- What is expected: Which lines of the data below hold "book"? Copy each of them.

BEGIN Listed entries

(** ** The order of the steps *)

Lemma range_mul (a : nat) (b : Z) :
  0 ≤ b →
  range (Z.of_nat a * b)
  = flat_map (λ x, map (λ j, x * b + j) (range b)) (range (Z.of_nat a)).
Proof.
  intros Hb. unfold range. induction a as [|a IH].
  - done.
  - rewrite seqZ_S, flat_map_app. simpl. rewrite app_nil_r, <- IH.
    replace (Z.of_nat (S a) * b) with (Z.of_nat a * b + b) by lia.
    rewrite seqZ_app by lia. f_equal.
    replace (0 + Z.of_nat a * b) with (Z.of_nat a * b + 0) by lia.
    rewrite <- fmap_add_seqZ. apply map_ext. intros j. lia.
Qed.

Lemma flat_map_ext_Forall {A B : Type} (f g : A → list B) (l : list A) :
  Forall (λ x, f x = g x) l → flat_map f l = flat_map g l.
Proof. induction 1 as [|x l Hx _ IH]; simpl; [done|]. by rewrite Hx, IH. Qed.

Lemma map_ext_Forall' {A B : Type} (f g : A → B) (l : list A) :
  Forall (λ x, f x = g x) l → map f l = map g l.
Proof. induction 1 as [|x l Hx _ IH]; simpl; [done|]. by rewrite Hx, IH. Qed.

Lemma map_flat_map {A B C : Type} (f : A → list B) (g : B → C) (l : list A) :
  map g (flat_map f l) = flat_map (λ x, map g (f x)) l.
Proof. induction l as [|x l IH]; simpl; [done|]. by rewrite map_app, IH. Qed.

(** [itertools.product] over the ranges of the axes enumerates the
    indices of the steps [0], [1], ... in order. *)
Lemma product_ranges (grid : list Z) :
  Forall (λ size, 0 < size) grid →
  product (map range grid) = map (unravel grid) (range (prod grid)).
Proof.
  induction 1 as [|size grid Hs Hpos IH]; [done|].
  pose proof (prod_pos _ Hpos) as HP. simpl. rewrite IH, prod_cons.
  replace (size * prod grid) with (Z.of_nat (Z.to_nat size) * prod grid) by lia.
  rewrite range_mul by lia.
  rewrite Z2Nat.id by lia. rewrite map_flat_map.
  apply flat_map_ext_Forall. apply Forall_seqZ. intros x Hx.
  rewrite !map_map. apply map_ext_Forall'. apply Forall_seqZ. intros j Hj.
  f_equal.
  - rewrite Z.div_add_l by lia. rewrite Z.div_small by lia.
    rewrite Z.add_0_r, Z.mod_small by lia. done.
  - rewrite Z.add_comm, unravel_periodic by done. done.
Qed.

(** ** The monad of the scheduler *)

Lemma bindM_Some {A B : Type} (m : M A) (k : A → M B) a t1 b t2 :
  m = Some (a, t1) → k a = Some (b, t2) → bindM m k = Some (b, t1 ++ t2).
Proof. intros -> Hk. simpl. by rewrite Hk. Qed.
(** * pymaker/deployment.py: the address book of a Dai Stablecoin System deployment

    A shallow embedding of [DssDeployment] and [DssDeployment.Config]:
    the regular-expression inference of collaterals from the key set of
    an address book, the construction of contract handles from it
    ([from_json]), its serialisation ([to_dict], [to_json]) and the
    loading of an address book by network id ([from_node]).

    Python texts are [string]s of ASCII characters.  A call that leaves
    the file for the node or for a library of its own (the constructors of
    the contract classes, [Vat.ilk], [Address]) is taken to return: the
    exceptions of the model are the ones the code of this file raises. *)

From Stdlib Require Import String Ascii List Bool Arith Lia Permutation.
Import ListNotations.
Open Scope string_scope.

(** ** Python texts *)

Module Str.

(** [s.replace(a, b)] for one-character [a] and [b]. *)
Fixpoint replace (a b : ascii) (s : string) : string :=
  match s with
  | EmptyString => EmptyString
  | String c t => String (if Ascii.eqb c a then b else c) (replace a b t)
  end.

(** [s.startswith(p)]. *)
Fixpoint startswith (p s : string) : bool :=
  match p, s with
  | EmptyString, _ => true
  | String a p', String c s' => Ascii.eqb a c && startswith p' s'
  | String _ _, EmptyString => false
  end.

(** [s.endswith(c)] for a one-character [c]. *)
Fixpoint endswith_char (c : ascii) (s : string) : bool :=
  match s with
  | EmptyString => false
  | String a EmptyString => Ascii.eqb a c
  | String _ t => endswith_char c t
  end.

(** Every character of [s] satisfies [p]. *)
Fixpoint all (p : ascii -> bool) (s : string) : bool :=
  match s with
  | EmptyString => true
  | String c t => p c && all p t
  end.

(** Number of characters of [s] satisfying [p]. *)
Fixpoint count (p : ascii -> bool) (s : string) : nat :=
  match s with
  | EmptyString => 0
  | String c t => (if p c then 1 else 0) + count p t
  end.

End Str.

(** ** The fragment of Python's [re] the file uses

    Backtracking matching with greedy quantifiers, written with a success
    continuation: the continuation receives the text the expression
    consumed, the text that remains and the groups captured so far, and
    returning [None] makes the matcher try its next alternative. *)

Module Re.

(** [\w] on ASCII text: letters, digits and the underscore. *)
Definition is_word (c : ascii) : bool :=
  let n := nat_of_ascii c in
  (((48 <=? n) && (n <=? 57)) || ((65 <=? n) && (n <=? 90))
   || ((97 <=? n) && (n <=? 122)) || (n =? 95))%nat.
Arguments is_word : simpl never.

END Listed entries

- Answer for the task:
(** * pymaker/deployment.py: the address book of a Dai Stablecoin System deployment
    an address book, the construction of contract handles from it
    loading of an address book by network id ([from_node]).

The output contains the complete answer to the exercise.